Doing a bit of making today, I built a raised shelf for my IKEA table top desk using pine boards. It began as a thing for myself, and it continues as a thing shared with you here.

I like working with wood. Unfortunately, I don’t get to build things with wood as often as I would like. When I lived in Atlanta, I had space and tools. Here in New York, I have little of the former and few of the latter. Nevertheless, I find small ways to stay in the woodworking game by building things to solve problems such as the state of my work-at-home desk:


Even with my Intel NUC PC taking very little space on my desk, I felt overrun by my LEGO creations: Hogwarts Castle in the back, Rogue One scenes in the front, and Iron Man’s Hall of Armor to the right.

My LEGOs took the most amount of desk area, so I made it my goal to move them above my workspace onto a new shelf that I would build with materials acquired from the Brooklyn Lowes.

My IKEA table top measures 47 3/16″ wide  and 23 1/2″ deep. I wanted my new shelf to be high enough to clear my HP 22″ LCD monitor and tabletop lamp. I figured 24″ height would be enough clearance. Also, I wanted it to be deep enough to hold my LEGO models but not deep enough that it excessively shaded my desk or posed a problem for my forehead. So, I figured 10″ depth for the shelf was good enough.

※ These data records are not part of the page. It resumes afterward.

(* ===== verification/VmManager.v ===== *)
(** The VM manager (hv/src/vmm/vm_manager.c): creation of a VM, its guest physical
    memory, its devices, and which VM is current.

    [vm_manager_allocate_guest_physical_memory] gives a VM contiguous zeroed memory:
    its pages are distinct host pages that belong to this VM alone. *)
From S2P Require Import Prelude Memory Machine Registers SimpleCpu Strings Console PageUse PageAllocator Arena.
From S2P Require Import VmxInstructions VmxMsr VmTracking VmxPages VmxEpt VmxEptSpec EptCorrect.

Definition sizeof_vm_t : Z := 272.

Section definitions.
Context `{HW : Hardware}.

(** [memset] of the structure to 0 is the record [zero_vm]. *)
Definition vm_manager_create_vmx_machine (name : list Z) : M machine Z :=
  s ← mget;
  (if m_vm_manager_arena s =? 0 then
     arena ← arena_create;
     mmodify (λ s, s <| m_vm_manager_arena := arena |>)
   else mret ());;
  vm_manager_arena ← mgets m_vm_manager_arena;
  result ← arena_allocate vm_manager_arena sizeof_vm_t;
  mmodify (λ s, s <| m_vms := <[result := zero_vm]> (m_vms s) |>);;
  vm_list ← mgets m_vm_list;
  vm_modify result (λ v, v <| vm_next := vm_list |>);;
  mmodify (λ s, s <| m_vm_list := result |>);;
  vm_modify result (λ v, v <| vm_name := name |>);;
  vm_modify result (λ v, v <| vm_permanent_xcr0 := 1 |>);;
  mret result.

Definition vm_manager_log_category : list Z := bytes_of_string "vm".
(* ===== verification/GuestPaging.v ===== *)
(** Page tables of the guest (hv/src/vmm/vm_guest_paging.c).

    [vm_guest_paging_setup_identity] builds, in the last 514 pages of the guest, tables
    that map the first 512 GiB to themselves; [vm_guest_paging_get_guest_physical_address]
    walks the tables of the guest and
    [vm_guest_paging_get_host_virtual_address_during_vmexit] resolves a pointer of the
    guest. The specification is [guest_walk], the four-level translation of the processor
    over the memory that the guest sees. *)
From S2P Require Import Prelude Memory Machine Registers SimpleCpu PageUse PageAllocator Arena.
From S2P Require Import VmxInstructions VmTracking VmxPages VmxEpt VmxEptSpec EptCorrect.

Section definitions.
Context `{HW : Hardware}.

(** The first [EPT_GET_HOSTVA], which panics. *)
Definition ept_get_hostva (vm guestpa : Z) : M machine Z :=
  hostpa ← vmx_ept_get_host_physical_address vm guestpa;
  match hostpa with
  | None => mpanic "Unable to walk EPT to get host physical address from guest physical address during guest identity paging setup"
  | Some hostpa => mret (P2V_IDENTITY_MAP hostpa)
  end.

(** [vm->guest_physical_pages_used_by_initial_setup++] *)
Definition guest_page_used (vm : Z) : M machine () :=
  vm_modify vm (λ v, v <| vm_used_by_initial_setup := u64 (vm_used_by_initial_setup v + 1) |>).

Definition vm_guest_paging_setup_identity (vm : Z) : M machine Z :=
  v ← vm_get vm;
  if vm_guest_physical_pages v =? 0 then
    mpanic "Unable to setup guest identity paging on a VM without guest physical pages allocated"
  else if negb (vm_used_by_initial_setup v =? 0) then
    mpanic "Guest identity paging should be setup before any other steps allocating memory"
  else
  let pml4_guestpa := u64 (u64 (vm_guest_physical_pages v - 1) * PAGE_SIZE) in
  guest_page_used vm;;
  pml4_hostva ← ept_get_hostva vm pml4_guestpa;

  let pdpt_guestpa := u64 (pml4_guestpa - PAGE_SIZE) in
  guest_page_used vm;;
  pdpt_hostva ← ept_get_hostva vm pdpt_guestpa;

  mfor PAGE_TABLE_ENTRIES (λ pdpt_index,
    let pd_guestpa := u64 (pdpt_guestpa - (pdpt_index + 1) * PAGE_SIZE) in
    guest_page_used vm;;
    pd_hostva ← ept_get_hostva vm pd_guestpa;
    mfor PAGE_TABLE_ENTRIES (λ pd_index,
      let pde_physical_address_page :=
        u64 (Z.shiftl (pdpt_index * PAGE_TABLE_ENTRIES + pd_index) LINEAR_ADDRESS_D_SHIFT) in
      deref_store 8 (ptr64 pd_hostva pd_index)
        (Z.lor (Z.lor (Z.lor PDE_PRESENT PDE_READ_WRITE) PDE_PAGE_SIZE)
               (Z.land pde_physical_address_page PDE_PHYSICAL_ADDRESS_PAGE)));;
    deref_store 8 (ptr64 pdpt_hostva pdpt_index)
      (Z.lor (Z.lor PDPTE_PRESENT PDPTE_READ_WRITE)
             (Z.land pd_guestpa PDPTE_PHYSICAL_ADDRESS_PD)));;

  memset_va pml4_hostva 0 PAGE_SIZE;;
  deref_store 8 (ptr64 pml4_hostva (LINEAR_ADDRESS_GET_PML4 0))
    (Z.lor (Z.lor PML4E_PRESENT PML4E_READ_WRITE)
           (Z.land pdpt_guestpa PML4E_PHYSICAL_ADDRESS_PDPT));;
  mret pml4_guestpa.

(** The second [EPT_GET_HOSTVA], which makes the function return [false] ([None]). *)
Definition with_ept_hostva {A} (vm guestpa : Z) (k : Z → M machine (option A)) : M machine (option A) :=
  hostpa ← vmx_ept_get_host_physical_address vm guestpa;
  match hostpa with
  | None => mret None
  | Some hostpa => k (P2V_IDENTITY_MAP hostpa)
  end.
Lemma emulated_io_instruction_of_invalid q :
  VMEXIT_QUALIFICATION_IO_SIZE q = 2 ∨
    (VMEXIT_QUALIFICATION_IO_STRING q = 0 ∧ VMEXIT_QUALIFICATION_IO_REP q ≠ 0) →
  emulated_io_instruction_of q = None.
Proof.
  unfold emulated_io_instruction_of.
  assert (∃ row, emulated_io_instructions !! Z.to_nat (VMEXIT_QUALIFICATION_IO_DIRECTION q) = Some row ∧
    row !! 2%nat = Some [None; None; None]) as (row & -> & Hrow).
  { unfold VMEXIT_QUALIFICATION_IO_DIRECTION. destruct (io_bit q 3 ltac:(lia)) as [-> | ->]; eauto. }
  cbn [mbind option_bind]. intros [-> | [-> Hrep]].
  - change (Z.to_nat 2) with 2%nat. rewrite Hrow. by destruct (truthy _), (truthy _).
  - assert (truthy (VMEXIT_QUALIFICATION_IO_REP q) = true) as ->
      by (unfold truthy; by destruct (Z.eqb_spec (VMEXIT_QUALIFICATION_IO_REP q) 0)).
    by destruct (row !! Z.to_nat (VMEXIT_QUALIFICATION_IO_SIZE q)).
Qed.

End dispatch.

(** * Log lines before a panic *)

Section panics.
Context `{HW : Hardware} {PF : PollFuel} {CON : Console}.
Implicit Types (s : machine) (st : vmx_vmexit_state_t).

Definition zxpq : format_item := Conversion (ConvZ (ConvHex HexPrefixed HexQword)).
Definition unsupported_qualification_items : list format_item :=
  literals (bytes_of_string "VM-exit : qualification unsupported : qualification=") ++ [zxpq] ++
  literals (bytes_of_string " @ rip=") ++ [zxpq].
Definition unsupported_reason_items : list format_item :=
  literals (bytes_of_string "VM-exit : reason unsupported : ") ++ [zxpq] ++
  literals (bytes_of_string " qualification=") ++ [zxpq] ++ literals (bytes_of_string " @ rip=") ++ [zxpq].
Definition rdmsr_items : list format_item := literals (bytes_of_string "VM-exit : RDMSR with rcx=") ++ [zxpq].
Definition wrmsr_items : list format_item := literals (bytes_of_string "VM-exit : WRMSR with rcx=") ++ [zxpq].
Definition halted_items : list format_item :=
  literals (bytes_of_string "VM-exit : VM ") ++ [Literal QUOTE; Conversion ConvString; Literal QUOTE] ++
  literals (bytes_of_string " halted @ rip=") ++ [zxpq].
(** What the processor requires of the code segment of 64-bit mode, and of a writable data
    segment, once they have been loaded: both present, flat and for ring 0. *)
Definition code_segment_wf (d : gdt_segment_descriptor_t) : Prop :=
  sd_access d = 0x9B ∧ sd_flags d = 0xAF.
Definition data_segment_wf (d : gdt_segment_descriptor_t) : Prop :=
  sd_access d = 0x93 ∧ sd_flags d = 0xCF.

Section proofs.
Context `{DL : DescriptorLaws} {KI : KernelImage}.
Implicit Types (s : machine).

Lemma idt_gate_for_wf stub :
  0 ≤ stub < 2 ^ 64 →
  let g := idt_gate_for stub (mk_idt_gate 0 0 0 0 0 0 0) in gate_wf g ∧ gate_target g = stub.
Proof.
  intros Hs. cbv zeta.
  assert (idt_gate_for stub (mk_idt_gate 0 0 0 0 0 0 0) =
    mk_idt_gate (stub mod 2 ^ 16) RKHV_CS 0 0x8F ((stub / 2 ^ 16) mod 2 ^ 16) ((stub / 2 ^ 32) mod 2 ^ 32) 0) as ->.
  { rewrite <-!Z.land_ones, <-!Z.shiftr_div_pow2 by lia. reflexivity. }
  split; [split; cbn -[Z.pow Z.div Z.modulo]; try reflexivity; zlia|].
  unfold gate_target. cbn -[Z.pow Z.div Z.modulo]. zlia.
Qed.

(** The table after [i] iterations. *)
Definition gates_set (i : Z) (idt : list idt_gate_descriptor_t) : Prop :=
  length idt = 256%nat ∧
  (∀ j : nat, Z.of_nat j < i → ∃ stub, isr_stub_table !! j = Some stub ∧
     idt !! j = Some (idt_gate_for stub (mk_idt_gate 0 0 0 0 0 0 0))) ∧
  (∀ j : nat, i ≤ Z.of_nat j < 256 → idt !! j = Some (mk_idt_gate 0 0 0 0 0 0 0)).

Lemma wp_interrupts_setup_gates s E :
  length isr_stub_table = 256%nat → m_IDT s = IDT_initial →
  wp (mfor IDT_LEN interrupts_setup_gate) E
     (λ _ s', ∃ idt, s' = s <| m_IDT := idt |> ∧ gates_set 256 idt) s.
Proof.
  intros Hlen Hidt.
  apply (wp_for (λ i s', ∃ idt, s' = s <| m_IDT := idt |> ∧ gates_set i idt)); [done| |].
  - exists IDT_initial. split; [by rewrite <-Hidt; destruct s|]. split_and!; [done|lia|].
    intros j Hj. apply lookup_replicate. split; [done|]. change (j < 256)%nat. lia.
  - intros i _ Hi (idt & -> & Hl & Hset & Hrest). unfold IDT_LEN in Hi. unfold interrupts_setup_gate.
    wp_step. wp_step. change (m_IDT (s <| m_IDT := idt |>)) with idt.
    destruct (lookup_lt_is_Some_2 isr_stub_table (Z.to_nat i)) as [stub Hstub]; [lia|].
    rewrite Hstub, Hrest by lia. wp_step. eexists. split; [reflexivity|].
    change (m_IDT (s <| m_IDT := idt |>)) with idt. split_and!.
    + by rewrite length_insert.
    + intros j Hj. destruct (decide (j = Z.to_nat i)) as [->|Hne].
      * exists stub. split; [done|]. apply list_lookup_insert_eq. lia.
      * rewrite list_lookup_insert_ne by done. apply Hset. lia.
    + intros j Hj. rewrite list_lookup_insert_ne by lia. apply Hrest. lia.
Qed.

(** The table once the processor has set the Accessed flags. *)
Definition GDT_loaded : list gdt_segment_descriptor_t :=
  Eval vm_compute in default [] (set_accessed RKHV_CS GDT_initial ≫= set_accessed RKHV_DS).

Lemma wp_segments_setup E (Q : () → machine → Prop) s :
  console_inv s → m_GDT s = GDT_initial → 0 ≤ GDT_address < 2 ^ 64 →
  (∀ s' hw,
     s' = ((s <| m_GDT := GDT_loaded |>) <| m_serial_initialized := m_serial_initialized s' |>)
            <| m_hw := hw_load_segments RKHV_CS RKHV_DS hw |> →
     hw_same (hw_lgdt GDTR (m_hw s)) hw → console_inv s' → Q () s') →
  wp segments_setup E Q s.
Proof.
  intros Hcon Hgdt Hga HQ. unfold segments_setup, segments_lgdt. repeat wp_step.
  apply wp_LOG_line; [by apply (lgdt_console GDTR)|solve_log_ok|]. intros s1 [Heq1 Hsame1] Hcon1.
  unfold segments_set_new_segs. repeat wp_step. assert (m_GDT s1 = GDT_initial) as -> by (by rewrite Heq1).
  change (set_accessed RKHV_CS GDT_initial ≫= set_accessed RKHV_DS) with (Some GDT_loaded). cbv iota.
  wp_step. apply (HQ _ (m_hw s1)); [by rewrite Heq1|exact Hsame1|].
  eapply console_local; [| |exact (load_segments_console RKHV_CS RKHV_DS _ Hcon1)]; done.
Qed.

Lemma wp_interrupts_setup E (Q : () → machine → Prop) s :
  console_inv s → m_IDT s = IDT_initial → length isr_stub_table = 256%nat → 0 ≤ IDT_address < 2 ^ 64 →
  (∀ s' hw,
     s' = ((s <| m_IDT := m_IDT s' |>) <| m_serial_initialized := m_serial_initialized s' |>)
            <| m_hw := hw_sti hw |> →
     hw_same (hw_lidt IDTR (m_hw s)) hw → gates_set 256 (m_IDT s') → console_inv s' → Q () s') →
  wp interrupts_setup E Q s.
Proof.
  intros Hcon Hidt Hlen Hia HQ. unfold interrupts_setup, interrupts_lidt. wp_step.
  eapply wp_post; [by apply wp_interrupts_setup_gates|]. intros [] s1 (idt & -> & Hset). repeat wp_step.
  apply wp_LOG_line; [|solve_log_ok|].
  { eapply console_local; [| |exact (lidt_console IDTR _ Hcon)]; done. }
  intros s2 [Heq2 Hsame2] Hcon2. wp_step. apply (HQ _ (m_hw s2)); [by rewrite Heq2|exact Hsame2|by rewrite Heq2|].
  exact (sti_console _ Hcon2).
Qed.

(** The gates after the last iteration. *)
Lemma gates_set_wf idt v stub :
  Forall (λ stub, 0 ≤ stub < 2 ^ 64) isr_stub_table → length isr_stub_table = 256%nat → gates_set 256 idt →
  isr_stub_table !! v = Some stub →
  ∃ g, idt !! v = Some g ∧ gate_wf g ∧ gate_target g = stub ∧ gate_segment_selector g = RKHV_CS.
Proof.
  intros Hstubs Hlen (_ & Hset & _) Hv. rewrite Forall_forall in Hstubs.
  pose proof (lookup_lt_Some _ _ _ Hv). destruct (Hset v) as (stub' & Hv' & Hg); [lia|].
  assert (stub' = stub) as -> by congruence. destruct (idt_gate_for_wf stub) as [Hwf Ht].
  { apply Hstubs. by eapply list_elem_of_lookup_2. }
  eexists. split_and!; [exact Hg|done|done|reflexivity].
Qed.

End proofs.
(** The array; the arguments are the values of the calls in its initialiser. *)
Definition default_vmcs_fields (config : vmx_initial_vmcs_config_t) (msr_bitmaps : Z)
    (host_cr0 host_cr3 host_cr4 : Z) (host_gdtr host_idtr : table_register) (host_efer : Z)
    (guest_ds_access_right guest_cs_access_right : Z) : list vmcs_field := [
  mk_vmcs_field VMCS_CF_PRIMARY_PROCESSOR_BASED_VM_EXECUTION_CONTROLS
    (u64 (Z.lor (Z.lor (Z.lor VMCS_CF_PPBVMEC_HLT_EXITING VMCS_CF_PPBVMEC_UNCONDITIONAL_IO_EXITING) VMCS_CF_PPBVMEC_USE_MSR_BITMAPS) VMCS_CF_PPBVMEC_ACTIVATE_SECONDARY_CONTROLS))
    IA32_VMX_PROCBASED_CTLS;
  mk_vmcs_field VMCS_CF_SECONDARY_PROCESSOR_BASED_VM_EXECUTION_CONTROLS
    (Z.lor (Z.lor (Z.lor VMCS_CF_SPBVMEC_ENABLE_EPT VMCS_CF_SPBVMEC_UNRESTRICTED_GUEST) VMCS_CF_SPBVMEC_ENABLE_INVPCID) VMCS_CF_SPBVMEC_ENABLE_XSAVES_XRSTORS)
    IA32_VMX_PROCBASED_CTLS2;
  mk_vmcs_field VMCS_CF_ADDRESS_OF_MSR_BITMAPS msr_bitmaps 0;
  mk_vmcs_field VMCS_CF_XSS_EXITING_BITMAP 0 0;
  mk_vmcs_field VMCS_CF_EPT_POINTER
    (Z.lor (Z.lor (Z.land (eptp config) VMCS_CF_EPTP_PHYSICAL_ADDRESS_PML4) VMCS_CF_EPTP_PAGE_WALK_LENGTH_4) VMCS_CF_EPTP_WRITE_BACK)
    0;
  mk_vmcs_field VMCS_CF_PIN_BASED_VM_EXECUTION_CONTROLS 0 IA32_VMX_PINBASED_CTLS;
  mk_vmcs_field VMCS_CF_PRIMARY_VM_EXIT_CONTROLS
    (Z.lor (Z.lor VMCS_CF_VMEX_HOST_ADDRESS_SPACE_SIZE VMCS_CF_VMEX_SAVE_IA32_EFER) VMCS_CF_VMEX_LOAD_IA32_EFER)
    IA32_VMX_EXIT_CTLS;
  mk_vmcs_field VMCS_CF_VM_EXIT_MSR_STORE_COUNT 0 0;
  mk_vmcs_field VMCS_CF_VM_EXIT_MSR_LOAD_COUNT 0 0;
  mk_vmcs_field VMCS_CF_EXCEPTION_BITMAP 0 0;
  mk_vmcs_field VMCS_CF_PAGE_FAULT_ERROR_CODE_MASK 0 0;
  mk_vmcs_field VMCS_CF_PAGE_FAULT_ERROR_CODE_MATCH 0 0;
  mk_vmcs_field VMCS_CF_VM_ENTRY_CONTROLS
    (Z.lor VMCS_CF_VMEN_IA_32E_MODE_GUEST VMCS_CF_VMEN_LOAD_IA32_EFER)
    IA32_VMX_ENTRY_CTLS;
  mk_vmcs_field VMCS_CF_VM_ENTRY_MSR_LOAD_COUNT 0 0;
  mk_vmcs_field VMCS_CF_VM_ENTRY_INTERRUPTION_INFORMATION_FIELD 0 0;
  mk_vmcs_field VMCS_CF_CR3_TARGET_COUNT 0 0;
  mk_vmcs_field VMCS_CF_CR0_GUEST_HOST_MASK 0 0;
  mk_vmcs_field VMCS_CF_CR0_READ_SHADOW 0 0;
  mk_vmcs_field VMCS_CF_CR4_GUEST_HOST_MASK CR4_VMXE 0;
  mk_vmcs_field VMCS_CF_CR4_READ_SHADOW CR4_VMXE 0;
  mk_vmcs_field VMCS_HOST_ES RKHV_DS 0;
  mk_vmcs_field VMCS_HOST_CS RKHV_CS 0;
  mk_vmcs_field VMCS_HOST_SS RKHV_DS 0;
  mk_vmcs_field VMCS_HOST_DS RKHV_DS 0;
  mk_vmcs_field VMCS_HOST_FS RKHV_DS 0;
  mk_vmcs_field VMCS_HOST_GS RKHV_DS 0;
  mk_vmcs_field VMCS_HOST_TR RKHV_DS 0;
  mk_vmcs_field VMCS_HOST_FS_BASE 0 0;
  mk_vmcs_field VMCS_HOST_GS_BASE 0 0;
  mk_vmcs_field VMCS_HOST_TR_BASE 0 0;
  mk_vmcs_field VMCS_HOST_CR0 host_cr0 0;
  mk_vmcs_field VMCS_HOST_CR3 host_cr3 0;
  mk_vmcs_field VMCS_HOST_CR4 host_cr4 0;
  mk_vmcs_field VMCS_HOST_GDTR_BASE (tr_offset host_gdtr) 0;
  mk_vmcs_field VMCS_HOST_IDTR_BASE (tr_offset host_idtr) 0;
  mk_vmcs_field VMCS_HOST_RSP RKHV_STACK_TOP 0;
  mk_vmcs_field VMCS_HOST_RIP vmx_vmexit_address 0;
  mk_vmcs_field VMCS_HOST_IA32_SYSENTER_ESP 0 0;
  mk_vmcs_field VMCS_HOST_IA32_SYSENTER_EIP 0 0;
  mk_vmcs_field VMCS_HOST_IA32_EFER host_efer 0;
  mk_vmcs_field VMCS_GUEST_ES (gs_ds (guest_state config)) 0;
  mk_vmcs_field VMCS_GUEST_CS (gs_cs (guest_state config)) 0;
  mk_vmcs_field VMCS_GUEST_SS (gs_ds (guest_state config)) 0;
  mk_vmcs_field VMCS_GUEST_DS (gs_ds (guest_state config)) 0;
  mk_vmcs_field VMCS_GUEST_FS (gs_ds (guest_state config)) 0;
  mk_vmcs_field VMCS_GUEST_GS (gs_ds (guest_state config)) 0;
  mk_vmcs_field VMCS_GUEST_TR 0 0;
  mk_vmcs_field VMCS_GUEST_LDTR 0 0;
  mk_vmcs_field VMCS_GUEST_FS_BASE 0 0;
  mk_vmcs_field VMCS_GUEST_GS_BASE 0 0;
  mk_vmcs_field VMCS_GUEST_TR_BASE 0 0;
  mk_vmcs_field VMCS_GUEST_LDTR_BASE 0 0;
  mk_vmcs_field VMCS_GUEST_CS_BASE 0 0;
  mk_vmcs_field VMCS_GUEST_SS_BASE 0 0;
  mk_vmcs_field VMCS_GUEST_DS_BASE 0 0;
  mk_vmcs_field VMCS_GUEST_ES_BASE 0 0;
  mk_vmcs_field VMCS_GUEST_FS_LIMIT 0xffffffff 0;
  mk_vmcs_field VMCS_GUEST_GS_LIMIT 0xffffffff 0;
  mk_vmcs_field VMCS_GUEST_CS_LIMIT 0xffffffff 0;
  mk_vmcs_field VMCS_GUEST_SS_LIMIT 0xffffffff 0;
  mk_vmcs_field VMCS_GUEST_DS_LIMIT 0xffffffff 0;
  mk_vmcs_field VMCS_GUEST_ES_LIMIT 0xffffffff 0;
  mk_vmcs_field VMCS_GUEST_LDTR_LIMIT 0 0;
  mk_vmcs_field VMCS_GUEST_TR_LIMIT 0 0;
  mk_vmcs_field VMCS_GUEST_ES_ACCESS_RIGHTS guest_ds_access_right 0;
  mk_vmcs_field VMCS_GUEST_CS_ACCESS_RIGHTS guest_cs_access_right 0;
  mk_vmcs_field VMCS_GUEST_SS_ACCESS_RIGHTS guest_ds_access_right 0;
  mk_vmcs_field VMCS_GUEST_DS_ACCESS_RIGHTS guest_ds_access_right 0;
  mk_vmcs_field VMCS_GUEST_FS_ACCESS_RIGHTS guest_ds_access_right 0;
  mk_vmcs_field VMCS_GUEST_GS_ACCESS_RIGHTS guest_ds_access_right 0;
  mk_vmcs_field VMCS_GUEST_LDTR_ACCESS_RIGHTS VMCS_UNUSABLE_SEGMENT 0;
  mk_vmcs_field VMCS_GUEST_TR_ACCESS_RIGHTS
    (Z.lor (Z.lor GDT_SEGMENT_DESCRIPTOR_ACCESS_PRESENT GDT_SEGMENT_DESCRIPTOR_ACCESS_SYSTEM) GDT_SEGMENT_DESCRIPTOR_SYSTEM_TYPE_TSS_BUSY)
    0;
  mk_vmcs_field VMCS_GUEST_CR0 (gs_cr0 (guest_state config)) 0;
  mk_vmcs_field VMCS_GUEST_CR3 (gs_cr3 (guest_state config)) 0;
  mk_vmcs_field VMCS_GUEST_CR4 (gs_cr4 (guest_state config)) 0;
  mk_vmcs_field VMCS_GUEST_GDTR_BASE (tr_offset (gs_gdtr (guest_state config))) 0;
  mk_vmcs_field VMCS_GUEST_GDTR_LIMIT (tr_size (gs_gdtr (guest_state config))) 0;
  mk_vmcs_field VMCS_GUEST_IDTR_BASE (tr_offset (gs_idtr (guest_state config))) 0;
  mk_vmcs_field VMCS_GUEST_IDTR_LIMIT (tr_size (gs_idtr (guest_state config))) 0;
  mk_vmcs_field VMCS_GUEST_RSP (gs_rsp (guest_state config)) 0;
  mk_vmcs_field VMCS_GUEST_RIP (gs_rip (guest_state config)) 0;
  mk_vmcs_field VMCS_GUEST_RFLAGS RFLAGS_RESERVED 0;
  mk_vmcs_field VMCS_GUEST_IA32_SYSENTER_ESP 0 0;
  mk_vmcs_field VMCS_GUEST_IA32_SYSENTER_EIP 0 0;
  mk_vmcs_field VMCS_GUEST_IA32_SYSENTER_CS 0 0;
  mk_vmcs_field VMCS_GUEST_IA32_EFER (gs_ia32_efer (guest_state config)) 0;
  mk_vmcs_field VMCS_GUEST_DR7 0 0;
  mk_vmcs_field VMCS_GUEST_IA32_DEBUGCTL 0 0;
  mk_vmcs_field VMCS_GUEST_ACTIVITY_STATE 0 0;
  mk_vmcs_field VMCS_GUEST_INTERRUPTIBILITY_STATE 0 0;
  mk_vmcs_field VMCS_GUEST_PENDING_DEBUG_EXCEPTIONS 0 0;
  mk_vmcs_field VMCS_GUEST_VMCS_LINK_POINTER VMCS_INVALID_LINK_POINTER 0
].
Lemma wp_linux_check_header E (Q : () → machine → Prop) s :
  written lo n m0 (m_mem s) → Q () s → wp (linux_check_header (P2V_IDENTITY_MAP ia)) E Q s.
Proof.
  intros Hw HQ. unfold linux_check_header. wp_step. apply wp_image_hdr_load; [done|done|done|].
  change (member_size linux_setup_header_t "header") with 4%nat. rewrite (li_magic _ _ _ Himg).
  rewrite Z.eqb_refl. cbn [negb]. wp_step. apply wp_image_hdr_load; [done|done|done|].
  change (member_size linux_setup_header_t "xloadflags") with 2%nat.
  pose proof (li_64 _ _ _ Himg) as H64. rewrite (Z.land_ones _ 1) by lia.
  rewrite Z.testbit_eqb in H64 by lia. rewrite Z.div_1_r in H64. change (2 ^ 1) with 2.
  rewrite H64. by apply wp_ret.
Qed.

Lemma wp_linux_check_memory v E (Q : () → machine → Prop) s :
  guest_inv v s → vm_guest_physical_pages v = n → vm_used_by_initial_setup v = 516 →
  4612 + image_size / PAGE_SIZE < n → Q () s → wp (linux_check_memory vm image_size) E Q s.
Proof.
  intros Hg Hn Hu Hm HQ. unfold linux_check_memory. wp_step. eapply wp_vm_get; [apply Hg|].
  pose proof image_size_bound. change (0x1000000 / PAGE_SIZE) with 4096. unfold PAGE_SIZE in *. rewrite Hn, Hu.
  rewrite (wrap_small 64 (n - 516)), (wrap_small 64 (n - 516 - 4096)) by zlia.
  destruct (Z.leb_spec n 4096); [zlia|]. destruct (Z.leb_spec (n - 516 - 4096) (image_size / 0x1000)); [lia|].
  by apply wp_ret.
Qed.

Lemma P2V_zero p : page_ok p → u64 (P2V_IDENTITY_MAP p + 0) = P2V_IDENTITY_MAP p.
Proof. intros [Ha Hb]. rewrite P2V_offset, Z.add_0_r by lia. done. Qed.

(** The page of the command line. *)
Lemma wp_linux_write_cmdline v k cmdline s E (Q : () → machine → Prop) :
  guest_inv v s → lo ≤ k < n → written lo n m0 (m_mem s) →
  Z.of_nat (length cmdline) ≤ load_le 4 m0 (ia + hdr_offset "cmdline_size") →
  Z.of_nat (length cmdline) < PAGE_SIZE →
  (∀ s' c, filled v k (page_string c 0 (cmdline ++ [0])) (m_mem s) (m_hw s) s' → Q () s') →
  wp (linux_write_cmdline (P2V_IDENTITY_MAP ia) (P2V_IDENTITY_MAP (host k)) cmdline) E Q s.
Proof.
  intros Hg Hk Hw Hc Hl HQ. unfold linux_write_cmdline. cbv zeta. wp_step.
  apply wp_image_hdr_load; [done|done|done|]. change (member_size linux_setup_header_t "cmdline_size") with 4%nat.
  destruct (Z.ltb_spec (load_le 4 m0 (ia + hdr_offset "cmdline_size")) (Z.of_nat (length cmdline))); [lia|].
  destruct (Z.ltb_spec PAGE_SIZE (Z.of_nat (length cmdline))); [lia|]. cbn [orb].
  assert (page_ok (host k)) as Hok by (by eapply gi_page).
  wp_step. rewrite <-(P2V_zero (host k)) at 1 by done.
  eapply wp_filled_copy_string; [by apply filled_start|done|lia|lia|]. intros s' Hf.
  eapply wp_filled_store; [done|done|done|lia|lia|]. intros s'' Hf'. apply (HQ s'' (λ o, load_byte (m_mem s) (host k + o))).
  eapply filled_eq; [|exact Hf']. intros o Ho. unfold page_override. rewrite !page_string_lookup, length_app.
  cbn [length]. replace (0 + Z.of_nat (length cmdline)) with (Z.of_nat (length cmdline)) by lia.
  repeat case_decide; try lia; try done.
  - replace o with (Z.of_nat (length cmdline)) by lia. rewrite Z.sub_0_r, Nat2Z.id, list_lookup_total_middle; done.
  - rewrite lookup_total_app_l; [done|lia].
Qed.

At Lowes, I purchased a 1″ x 10″ x 48″ pine board (to make the shelf supports), 1″ x 10″ x 48″ pine board (to serve as the shelf), 4-pack brackets (to support the shelf against the supports and the supports against the IKEA table top), and 4-pack braces (to affix the shelf’s supports to the IKEA table top). The total cost for these materials was about $16. Also, I used four deck screws that I had on-hand.

A note about selecting the shelf: If you’re doing this on the cheap like me, your selection of wood can serve in your favor. What I mean by this is that instead of building a shelf with some kind of support underneath it to prevent warping due to the weight of what you place on it over time, you can select a warped board and use the warp in your favor. To do this, find a board that is not overly warped but has some warp in its breadth. When building your shelf, have the warp pointing upward. Of course, running a support under the shelf and affixed to the shelf support on either side will strengthen the shelf to hold more weight, but with a light duty shelf like I am building, I chose to save the material and money.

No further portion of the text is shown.